For a time some Jesuits attempted religious missions and faced opposition from the Charruas, the fierce tribe who occupied the area that became Uruguay. The native population was not subdued and was instead essentially eliminated by 1800. There were no permanent settlements by the Spaniards in the 17th century.
Into this vacuum came the Portuguese. Having been under Spanish rule between 1580 and 1640, and not formally independent until 1667, the Portuguese wanted to make up for lost time, especially in their largest colony of Brazil.
In 1688 the Portuguese began a colony called appropriately Colonia in what is now northern Uruguay. They based their claim on the Treaty of Tordesillas and the papal bull of 1494, which gave Portugal claim to Brazil.
The Portuguese argued that the territory was an extension of Brazil, specifically its province Rio Grande do Sol (the area around São Paulo) that resembled what is present-day Uruguay in terms of climate and topography.
The Spanish countered when they established Montevideo, the capital of Uruguay, on the eastern shore of Uruguay. Colonia was taken and retaken several times in the ensuing century as Spain and Portugal struggled over the territory between the Río de la Plata and the Uruguay River, which came to be called the Banda Oriental del Uruguay, on the eastern shore of Uruguay.
When the War of Independence began in 1810, a native of Uruguay, Artigas, took control of the independence movement of the Spanish provinces of the Plata region, such as Buenos Aires and Cordova (the heart of modern-day Argentina). With his power, he was able to propose a federal system of all of the Plata provinces, which included the autonomy of the Banda Oriental.
In 1816 the Portuguese, still in possession of Brazil, invaded the country on the pretext of trying to restore order. The people of the Banda, or Uruguay as the province came to be called, had become independent and resisted the Portuguese for four years until they were finally overcome.
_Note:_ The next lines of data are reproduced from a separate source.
(** The line goes on at [q] with [args]: the space before the first one has been
    passed, and one more byte after the line is 0. *)
Definition rest_at (m : mem) (q : Z) (args : list (list Z)) : Prop :=
  cstr m (q - 1) (spaced args) /\ rd8 m (q + Z.of_nat (length (spaced args))) = 0.

Lemma rest_at_ext m m' q args :
  (forall x, q - 1 <= x <= q + Z.of_nat (length (spaced args)) -> rd8 m' x = rd8 m x) -> rest_at m q args -> rest_at m' q args.
Proof. intros Hx [H1 H2]. split; [eapply cstr_ext; [|exact H1]; intros; apply Hx; lia|]. rewrite Hx by lia. done. Qed.

Lemma rest_at_tail m q a args : rest_at m q (a :: args) -> rest_at m (q + Z.of_nat (length a) + 1) args.
Proof.
  intros [H1 H2]. rewrite spaced_cons in *. split.
  - replace (q + Z.of_nat (length a) + 1 - 1) with (q + Z.of_nat (length a)) by lia. apply cstr_app.
    destruct H1 as (_ & _ & H1). by replace (q - 1 + 1) with q in H1 by lia.
  - rewrite <- H2. f_equal. cbn [length]. rewrite length_app. lia.
Qed.

Lemma copy_args_spec args rest : forall fuel q ws l r (s : ustate W),
  copying l0 args r l ws s -> Forall arg_ok rest -> (length ws + length rest <= 4)%nat -> rest_at s.(u_mem) q rest ->
  (forall x, q - 1 <= x <= q + Z.of_nat (length (spaced rest)) -> held l0 x) ->
  Z.of_nat (length rest) * (100 + SLACK) <= r -> (length rest < fuel)%nat ->
  wp (copy_args fuel q args (Z.of_nat (length ws))) (fun _ s' => exists l',
    copying l0 args (r - Z.of_nat (length rest) * (100 + SLACK)) l' (ws ++ rest) s' /\
    forall x, held l0 x -> rd8 s'.(u_mem) x = rd8 s.(u_mem) x) s.
Proof.
  induction rest as [|a rest IH]; intros fuel q ws l r s Hc Hok Hlen Hq Hheld Hr Hf;
    (destruct fuel as [|fuel]; [cbn in Hf; lia|]); cbn [copy_args length] in *.
  - apply wp_bind, wp_in_mem, wp_gets. destruct Hq as [_ Hq]. cbn [spaced fmap list_fmap mjoin list_join length] in Hq. rewrite Z.add_0_r in Hq. rewrite Hq.
    apply wp_ret. exists l. rewrite app_nil_r. destruct s. replace (r - Z.of_nat 0 * (100 + SLACK)) with r by lia. done.
  - pose proof (rest_at_tail _ _ _ _ Hq) as Hq'. apply Forall_cons in Hok as [Ha Hok]. pose proof Ha as (Hane & Haok & Hal).
    pose proof Hc as (Hh & Hl0 & (z0 & Hargs & Hz0) & Ha0 & _).
    assert (Hcs : cstr s.(u_mem) q (a ++ spaced rest)).
    { destruct Hq as [(_ & _ & Hq) _]. by replace (q - 1 + 1) with q in Hq by lia. }
    assert (Hlsp : length (spaced (a :: rest)) = S (length a + length (spaced rest))) by (rewrite spaced_cons; cbn [length]; by rewrite length_app).
    rewrite Hlsp in Hheld.
    apply wp_bind, wp_in_mem, wp_gets. destruct s as [m0 i o e w]. cbn [u_mem set_u_mem] in *.
    destruct (Z.eqb_spec (rd8 m0 q) 0) as [E|_].
    { destruct a as [|c a]; [done|]. destruct Hcs as (? & ? & _). congruence. }
    set (s := UState m0 i o e w) in *. unfold SLACK in *.
    apply wp_bind. eapply wp_mono; [apply (u_malloc_ok 100 r l s Hh); unfold SLACK; lia|].
    intros p s1 (z & Hz & Hp & Hh1 & _ & Hk & _). unfold SLACK in Hh1.
    set (slot := args + 4 * Z.of_nat (length ws)).
    assert (Hi : <[p:=z]> l !! p = Some z) by by rewrite lookup_insert_eq. assert (p <> args) by congruence.
    assert (Hsub : l0 ⊆ <[p:=z]> l) by (trans l; [done|by apply insert_subseteq]).
    assert (Hp0 : l0 !! p = None) by (eapply lookup_weaken_None; [exact Hp|done]).
    pose proof (u_bounds _ _ _ _ _ Hh1 Hi) as (_ & Hpp & _ & Hp32).
    assert (Hsep : slot + 4 <= p \/ p + z <= slot).
    { destruct (u_apart _ _ _ p z args z0 Hh1 Hi ltac:(by rewrite lookup_insert_ne) ltac:(done)); unfold slot; lia. }
    set (m2 := wr32 s1.(u_mem) slot p).
    assert (Hm2 : forall x, held l0 x -> rd8 m2 x = rd8 m0 x).
    { intros x Hx. unfold m2. pose proof (fresh_held _ _ _ _ s x Hh Hargs Hl0 Ha0 Hx).
      rewrite rd8_wr32_ne by (unfold slot; lia). apply (Hk x). by eapply held_mono. }
    assert (Hcs2 : cstr m2 q (a ++ spaced rest)).
    { eapply cstr_ext; [|exact Hcs]. intros x Hx. apply Hm2, Hheld. rewrite length_app in Hx. lia. }
    assert (Hst : rd8 m2 (q + Z.of_nat (length a)) = 0 \/ rd8 m2 (q + Z.of_nat (length a)) = 32)
      by by eapply spaced_stop, cstr_app.
    assert (Hsl : rd32 m2 slot = p) by (unfold m2; rewrite rd32_wr32_u32; apply u32_small; lia).
    pose proof (fresh_side _ _ _ _ _ q (Z.of_nat (length a)) (Z.of_nat (length a)) Hh1 Hi Hsub Hp0
      ltac:(intros; apply Hheld; lia) ltac:(lia) ltac:(destruct a; [done|cbn in *; lia])) as Hside.
    apply wp_bind, wp_modify. apply wp_bind, wp_gets. apply wp_bind, wp_in_mem. cbn [u_mem set_u_mem].
    eapply wp_Ret; [eapply (copy_arg_spec _ q slot p 0 a m2 _); [intros k x Hkx; by eapply cstr_byte|done|reflexivity|done|done|lia|lia|]|].
    { fold m2. unfold str_fuel. pose proof (cstr_size _ _ _ Hcs2) as Hsz. rewrite length_app in Hsz. lia. }
    cbn [fst snd]. apply wp_bind, wp_gets. cbn [u_mem set_u_mem]. rewrite Z.add_0_r, Z.add_0_l.
    replace (rd32 (put_bytes m2 p a) slot) with p.
    2:{ rewrite <- Hsl at 1. apply rd32_ext. intros x Hx. symmetry. apply put_bytes_out. lia. }
    apply wp_bind, wp_in_mem, wp_modify. cbn [u_mem set_u_mem].
    destruct (copying_word l0 args r (r - 100 - 4112) l ws s a p z Hc ltac:(lia) Ha Hp s1 Hh1 Hz Hk) as [Hc' Hx'].
    fold slot in Hc', Hx'. fold m2 in Hc', Hx'.
    replace (Z.of_nat (length ws) + 1) with (Z.of_nat (length (ws ++ [a]))) by (rewrite length_app; cbn [length]; lia).
    eapply wp_mono; [eapply (IH fuel _ (ws ++ [a]) _ (r - 100 - 4112) _ Hc' Hok)|].
    + rewrite length_app. cbn [length]. lia.
    + eapply rest_at_ext; [|exact Hq']. intros x Hx. apply Hx', Hheld. lia.
    + intros x Hx. apply Hheld. lia.
    + lia.
    + lia.
    + intros _ s' (l' & Hc'' & Hx''). exists l'. rewrite <- app_assoc in Hc''. split.
      * by replace (r - Z.of_nat (S (length rest)) * (100 + 4112)) with (r - 100 - 4112 - Z.of_nat (length rest) * (100 + 4112)) by lia.
      * intros x Hx. rewrite Hx'' by done. by apply Hx'.
Qed.
End run.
By 1825 the Portuguese had withdrawn from Brazil, and Uruguay again assumed its independence and, with Argentine aid, obtained it after a war with Brazil formally ended by the Treaty of Montevideo in 1828.
This became reality in 1830 when a republic was established. Uruguay was aided by the turmoil existing in Brazil during the minority of Don Pedro before 1841. In addition, Brazil was struggling to overcome the secession attempt of Rio Grande do Sol.
After 1830 Argentina, under Juan Manuel de Rosas, dictator of Buenos Aires, was the threat to Uruguay as it sought to unite all the Plata provinces under its leadership. The country kept its integrity through the military and naval successes of Garibaldi at San Antonio and Cerro were successful in safeguarding the independence of Uruguay, ironically with some Brazilian aid in the 1840s.
From 1843 to 1851 allies of Rosas blockaded Montevideo, but by 1851 the siege had ended. By that date, Argentina and Brazil accepted the independent existence of Uruguay as long as the other party did not control it. Uruguay was the result of the balance of power between the two giants.